Start of Recorded data
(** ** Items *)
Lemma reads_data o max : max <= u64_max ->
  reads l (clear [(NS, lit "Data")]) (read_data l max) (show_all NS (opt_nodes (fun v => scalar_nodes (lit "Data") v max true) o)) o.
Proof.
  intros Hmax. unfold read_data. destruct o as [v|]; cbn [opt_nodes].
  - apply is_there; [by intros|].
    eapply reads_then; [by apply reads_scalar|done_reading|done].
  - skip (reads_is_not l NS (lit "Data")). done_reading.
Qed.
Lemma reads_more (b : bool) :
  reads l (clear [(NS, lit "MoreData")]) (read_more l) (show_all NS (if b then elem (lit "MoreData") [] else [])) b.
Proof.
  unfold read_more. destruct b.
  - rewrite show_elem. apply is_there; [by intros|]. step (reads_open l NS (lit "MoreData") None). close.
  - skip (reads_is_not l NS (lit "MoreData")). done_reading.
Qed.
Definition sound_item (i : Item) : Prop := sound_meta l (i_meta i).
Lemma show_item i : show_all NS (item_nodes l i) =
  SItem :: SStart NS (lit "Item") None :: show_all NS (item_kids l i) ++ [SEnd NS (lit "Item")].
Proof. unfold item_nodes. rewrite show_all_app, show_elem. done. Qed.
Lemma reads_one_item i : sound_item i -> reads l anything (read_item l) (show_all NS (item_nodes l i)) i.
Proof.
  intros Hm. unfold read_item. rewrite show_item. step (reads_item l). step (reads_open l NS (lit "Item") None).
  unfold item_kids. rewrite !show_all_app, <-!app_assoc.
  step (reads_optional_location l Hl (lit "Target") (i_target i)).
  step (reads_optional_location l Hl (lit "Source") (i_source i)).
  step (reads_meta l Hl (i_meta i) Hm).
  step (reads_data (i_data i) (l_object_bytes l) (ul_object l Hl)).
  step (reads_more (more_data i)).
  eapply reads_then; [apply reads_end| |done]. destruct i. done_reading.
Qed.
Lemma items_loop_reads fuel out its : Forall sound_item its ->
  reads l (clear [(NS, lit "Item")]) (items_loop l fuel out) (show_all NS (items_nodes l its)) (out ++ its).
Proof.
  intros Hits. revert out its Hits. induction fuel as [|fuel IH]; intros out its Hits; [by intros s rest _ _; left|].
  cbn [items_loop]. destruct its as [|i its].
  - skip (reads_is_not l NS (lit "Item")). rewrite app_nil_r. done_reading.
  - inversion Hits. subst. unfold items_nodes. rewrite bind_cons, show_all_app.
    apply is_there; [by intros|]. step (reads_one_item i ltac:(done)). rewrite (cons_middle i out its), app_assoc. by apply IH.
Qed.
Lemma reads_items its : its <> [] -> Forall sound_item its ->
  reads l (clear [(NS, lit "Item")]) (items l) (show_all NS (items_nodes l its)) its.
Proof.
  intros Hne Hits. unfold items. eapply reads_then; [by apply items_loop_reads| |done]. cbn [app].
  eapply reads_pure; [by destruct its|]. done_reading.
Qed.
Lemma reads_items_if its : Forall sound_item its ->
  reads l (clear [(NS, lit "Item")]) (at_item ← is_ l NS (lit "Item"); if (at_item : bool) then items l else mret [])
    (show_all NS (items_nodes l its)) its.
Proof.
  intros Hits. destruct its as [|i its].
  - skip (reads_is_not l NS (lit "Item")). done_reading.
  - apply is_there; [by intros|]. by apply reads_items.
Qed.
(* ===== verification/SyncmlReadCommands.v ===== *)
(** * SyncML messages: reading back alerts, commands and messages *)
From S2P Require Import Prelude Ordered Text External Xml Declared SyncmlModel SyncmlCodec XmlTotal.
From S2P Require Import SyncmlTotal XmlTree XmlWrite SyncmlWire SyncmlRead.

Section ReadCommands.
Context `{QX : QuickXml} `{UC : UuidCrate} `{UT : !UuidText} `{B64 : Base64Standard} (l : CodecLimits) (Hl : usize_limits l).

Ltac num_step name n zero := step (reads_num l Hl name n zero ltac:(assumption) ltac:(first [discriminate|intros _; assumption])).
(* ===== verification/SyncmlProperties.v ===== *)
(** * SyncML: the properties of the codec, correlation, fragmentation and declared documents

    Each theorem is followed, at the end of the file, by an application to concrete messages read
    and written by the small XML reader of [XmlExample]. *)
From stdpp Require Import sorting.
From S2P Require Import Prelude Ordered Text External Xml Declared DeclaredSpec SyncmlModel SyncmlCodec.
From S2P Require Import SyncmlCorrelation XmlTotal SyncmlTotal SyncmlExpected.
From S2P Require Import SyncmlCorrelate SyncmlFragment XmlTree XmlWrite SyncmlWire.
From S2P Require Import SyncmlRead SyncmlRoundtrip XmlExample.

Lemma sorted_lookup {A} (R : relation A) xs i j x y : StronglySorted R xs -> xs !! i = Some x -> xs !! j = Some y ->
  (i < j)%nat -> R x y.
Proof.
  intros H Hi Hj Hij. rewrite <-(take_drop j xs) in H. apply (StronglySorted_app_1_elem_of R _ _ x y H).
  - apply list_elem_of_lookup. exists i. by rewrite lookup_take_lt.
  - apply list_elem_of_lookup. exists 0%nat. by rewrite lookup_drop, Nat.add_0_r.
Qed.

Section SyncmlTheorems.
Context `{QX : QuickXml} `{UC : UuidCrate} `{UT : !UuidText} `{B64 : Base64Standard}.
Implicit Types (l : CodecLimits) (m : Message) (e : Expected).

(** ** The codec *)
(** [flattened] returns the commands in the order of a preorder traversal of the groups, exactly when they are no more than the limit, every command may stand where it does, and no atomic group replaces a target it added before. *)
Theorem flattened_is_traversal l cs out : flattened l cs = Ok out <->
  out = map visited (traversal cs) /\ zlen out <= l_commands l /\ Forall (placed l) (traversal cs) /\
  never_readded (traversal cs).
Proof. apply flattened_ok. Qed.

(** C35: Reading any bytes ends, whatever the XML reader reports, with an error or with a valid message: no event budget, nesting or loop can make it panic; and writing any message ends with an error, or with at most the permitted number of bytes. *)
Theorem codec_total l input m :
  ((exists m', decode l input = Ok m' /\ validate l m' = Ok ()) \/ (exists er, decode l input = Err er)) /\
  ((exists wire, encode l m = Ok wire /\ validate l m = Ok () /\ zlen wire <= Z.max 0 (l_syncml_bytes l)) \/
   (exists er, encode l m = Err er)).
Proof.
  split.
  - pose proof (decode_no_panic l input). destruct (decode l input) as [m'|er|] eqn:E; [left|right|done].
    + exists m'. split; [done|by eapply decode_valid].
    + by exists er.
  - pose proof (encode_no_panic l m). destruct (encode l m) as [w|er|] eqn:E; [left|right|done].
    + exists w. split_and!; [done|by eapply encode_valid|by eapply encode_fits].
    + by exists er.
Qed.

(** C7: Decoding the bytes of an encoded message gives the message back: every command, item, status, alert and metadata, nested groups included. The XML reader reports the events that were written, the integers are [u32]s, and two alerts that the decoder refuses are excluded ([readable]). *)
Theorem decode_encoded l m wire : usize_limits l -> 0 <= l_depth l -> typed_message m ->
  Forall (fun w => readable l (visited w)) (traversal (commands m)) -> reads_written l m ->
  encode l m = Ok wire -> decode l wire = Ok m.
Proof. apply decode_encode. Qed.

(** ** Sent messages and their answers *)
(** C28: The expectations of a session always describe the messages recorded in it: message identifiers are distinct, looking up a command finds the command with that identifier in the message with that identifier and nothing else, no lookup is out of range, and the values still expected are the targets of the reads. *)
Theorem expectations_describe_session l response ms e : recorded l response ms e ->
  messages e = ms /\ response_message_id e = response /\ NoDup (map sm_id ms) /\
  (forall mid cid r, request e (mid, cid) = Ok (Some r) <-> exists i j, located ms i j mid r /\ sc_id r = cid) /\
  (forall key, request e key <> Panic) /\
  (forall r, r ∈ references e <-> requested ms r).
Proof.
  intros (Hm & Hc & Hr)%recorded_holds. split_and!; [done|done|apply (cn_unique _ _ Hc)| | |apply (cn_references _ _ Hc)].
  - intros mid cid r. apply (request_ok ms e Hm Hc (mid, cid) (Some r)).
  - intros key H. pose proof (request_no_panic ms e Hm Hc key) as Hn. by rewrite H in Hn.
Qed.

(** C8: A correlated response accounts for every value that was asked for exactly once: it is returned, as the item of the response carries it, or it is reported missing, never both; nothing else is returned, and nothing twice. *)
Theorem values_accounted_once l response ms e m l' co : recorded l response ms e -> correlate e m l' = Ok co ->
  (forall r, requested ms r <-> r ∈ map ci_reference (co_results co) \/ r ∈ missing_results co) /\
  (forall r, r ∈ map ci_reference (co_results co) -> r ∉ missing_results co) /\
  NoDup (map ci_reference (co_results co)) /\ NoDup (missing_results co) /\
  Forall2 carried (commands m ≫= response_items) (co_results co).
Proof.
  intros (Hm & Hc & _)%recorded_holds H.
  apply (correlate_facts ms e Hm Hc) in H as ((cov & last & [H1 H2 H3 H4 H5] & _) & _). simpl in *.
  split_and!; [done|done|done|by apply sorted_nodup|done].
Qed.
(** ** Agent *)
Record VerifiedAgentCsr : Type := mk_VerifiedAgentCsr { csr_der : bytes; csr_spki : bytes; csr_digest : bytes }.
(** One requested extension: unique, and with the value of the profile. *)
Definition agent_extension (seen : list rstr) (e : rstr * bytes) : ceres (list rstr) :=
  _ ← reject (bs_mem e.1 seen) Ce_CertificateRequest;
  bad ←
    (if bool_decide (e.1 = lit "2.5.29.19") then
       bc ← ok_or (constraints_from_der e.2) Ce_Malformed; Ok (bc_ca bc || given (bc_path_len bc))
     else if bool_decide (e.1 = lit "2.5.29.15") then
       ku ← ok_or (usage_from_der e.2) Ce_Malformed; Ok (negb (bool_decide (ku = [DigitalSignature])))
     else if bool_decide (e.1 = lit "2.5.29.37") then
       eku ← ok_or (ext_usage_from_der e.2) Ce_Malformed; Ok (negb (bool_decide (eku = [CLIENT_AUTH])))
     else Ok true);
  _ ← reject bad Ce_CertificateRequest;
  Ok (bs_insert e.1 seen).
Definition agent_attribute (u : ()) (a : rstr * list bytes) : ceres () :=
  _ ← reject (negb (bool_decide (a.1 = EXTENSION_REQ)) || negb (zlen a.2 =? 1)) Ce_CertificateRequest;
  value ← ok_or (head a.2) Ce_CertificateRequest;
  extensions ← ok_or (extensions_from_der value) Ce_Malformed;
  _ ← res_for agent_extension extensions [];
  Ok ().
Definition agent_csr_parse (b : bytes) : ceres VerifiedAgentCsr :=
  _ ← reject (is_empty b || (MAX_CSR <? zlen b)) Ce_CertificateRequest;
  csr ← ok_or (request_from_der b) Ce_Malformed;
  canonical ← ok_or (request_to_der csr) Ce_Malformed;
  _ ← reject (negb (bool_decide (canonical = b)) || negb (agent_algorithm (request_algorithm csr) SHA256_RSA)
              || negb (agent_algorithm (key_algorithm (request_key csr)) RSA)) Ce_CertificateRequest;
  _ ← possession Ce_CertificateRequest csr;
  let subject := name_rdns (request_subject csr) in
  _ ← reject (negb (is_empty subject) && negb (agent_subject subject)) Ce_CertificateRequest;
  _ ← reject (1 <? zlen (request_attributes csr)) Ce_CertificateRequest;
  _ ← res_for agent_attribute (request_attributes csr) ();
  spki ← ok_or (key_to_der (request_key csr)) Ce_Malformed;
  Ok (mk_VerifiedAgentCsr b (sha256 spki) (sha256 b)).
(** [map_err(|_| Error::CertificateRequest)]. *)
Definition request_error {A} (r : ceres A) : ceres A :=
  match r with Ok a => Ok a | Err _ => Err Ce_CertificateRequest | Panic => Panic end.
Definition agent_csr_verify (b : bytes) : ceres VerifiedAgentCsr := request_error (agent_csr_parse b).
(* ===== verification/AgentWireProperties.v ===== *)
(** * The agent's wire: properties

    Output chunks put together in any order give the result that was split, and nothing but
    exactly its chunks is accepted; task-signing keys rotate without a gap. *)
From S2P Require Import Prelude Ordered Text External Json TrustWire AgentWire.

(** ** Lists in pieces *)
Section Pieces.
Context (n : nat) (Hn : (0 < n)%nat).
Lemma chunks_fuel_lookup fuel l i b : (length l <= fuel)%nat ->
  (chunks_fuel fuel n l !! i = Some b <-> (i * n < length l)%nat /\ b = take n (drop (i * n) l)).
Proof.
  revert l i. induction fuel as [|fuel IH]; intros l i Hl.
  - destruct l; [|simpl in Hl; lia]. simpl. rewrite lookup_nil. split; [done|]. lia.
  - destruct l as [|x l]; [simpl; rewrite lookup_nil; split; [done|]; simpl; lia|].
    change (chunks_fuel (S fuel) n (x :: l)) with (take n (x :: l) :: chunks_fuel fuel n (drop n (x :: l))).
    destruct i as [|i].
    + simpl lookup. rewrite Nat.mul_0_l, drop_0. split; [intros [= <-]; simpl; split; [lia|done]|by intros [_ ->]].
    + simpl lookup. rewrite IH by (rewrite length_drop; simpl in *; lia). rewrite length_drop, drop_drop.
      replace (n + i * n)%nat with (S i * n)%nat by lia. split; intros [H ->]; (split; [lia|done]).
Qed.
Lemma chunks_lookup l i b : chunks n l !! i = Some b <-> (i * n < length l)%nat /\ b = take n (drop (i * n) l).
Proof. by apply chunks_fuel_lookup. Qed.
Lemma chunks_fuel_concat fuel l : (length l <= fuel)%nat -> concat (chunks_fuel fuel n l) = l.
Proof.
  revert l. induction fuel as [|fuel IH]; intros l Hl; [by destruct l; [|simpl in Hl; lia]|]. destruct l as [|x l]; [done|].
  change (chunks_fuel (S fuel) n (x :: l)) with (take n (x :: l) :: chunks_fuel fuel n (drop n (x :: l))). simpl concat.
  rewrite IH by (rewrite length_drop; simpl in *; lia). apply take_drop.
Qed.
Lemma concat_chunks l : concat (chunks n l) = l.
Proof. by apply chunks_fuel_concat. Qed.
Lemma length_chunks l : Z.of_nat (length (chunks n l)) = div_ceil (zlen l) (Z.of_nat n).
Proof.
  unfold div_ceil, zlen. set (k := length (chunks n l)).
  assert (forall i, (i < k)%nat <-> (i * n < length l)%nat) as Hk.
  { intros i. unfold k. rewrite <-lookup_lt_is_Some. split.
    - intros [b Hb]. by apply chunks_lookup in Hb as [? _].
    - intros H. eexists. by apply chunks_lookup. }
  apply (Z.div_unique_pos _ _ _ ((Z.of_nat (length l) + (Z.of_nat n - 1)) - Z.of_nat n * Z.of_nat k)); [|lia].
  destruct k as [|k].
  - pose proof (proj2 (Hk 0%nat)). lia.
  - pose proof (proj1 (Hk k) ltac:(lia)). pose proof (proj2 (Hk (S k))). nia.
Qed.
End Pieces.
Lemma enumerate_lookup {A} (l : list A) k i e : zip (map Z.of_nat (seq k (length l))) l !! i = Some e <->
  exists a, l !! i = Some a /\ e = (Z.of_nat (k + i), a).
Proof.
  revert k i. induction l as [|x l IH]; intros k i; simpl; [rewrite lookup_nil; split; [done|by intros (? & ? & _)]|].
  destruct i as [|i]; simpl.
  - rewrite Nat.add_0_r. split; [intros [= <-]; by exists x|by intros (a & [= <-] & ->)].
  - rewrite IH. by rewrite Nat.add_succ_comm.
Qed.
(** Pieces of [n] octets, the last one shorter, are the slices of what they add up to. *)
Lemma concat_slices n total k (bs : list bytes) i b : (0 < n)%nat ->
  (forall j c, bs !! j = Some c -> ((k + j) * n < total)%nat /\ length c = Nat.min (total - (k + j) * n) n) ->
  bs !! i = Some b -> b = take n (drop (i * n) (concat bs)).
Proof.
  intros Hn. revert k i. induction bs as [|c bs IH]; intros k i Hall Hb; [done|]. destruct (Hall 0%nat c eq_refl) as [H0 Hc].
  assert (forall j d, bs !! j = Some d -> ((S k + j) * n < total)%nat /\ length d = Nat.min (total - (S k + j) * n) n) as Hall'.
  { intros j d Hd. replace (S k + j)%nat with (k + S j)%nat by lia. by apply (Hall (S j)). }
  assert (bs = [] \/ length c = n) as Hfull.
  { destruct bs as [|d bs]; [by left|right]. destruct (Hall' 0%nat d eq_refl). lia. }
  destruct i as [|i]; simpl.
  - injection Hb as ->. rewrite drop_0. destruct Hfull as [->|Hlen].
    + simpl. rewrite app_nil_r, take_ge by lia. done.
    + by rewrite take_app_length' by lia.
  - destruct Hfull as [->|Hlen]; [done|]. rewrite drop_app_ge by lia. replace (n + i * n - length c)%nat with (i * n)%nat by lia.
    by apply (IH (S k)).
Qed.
End of Recorded data
• [What this task involves]:
Find every line of the data that holds the string "validate", then say how many there are and nothing else.

• [Written answer]:
2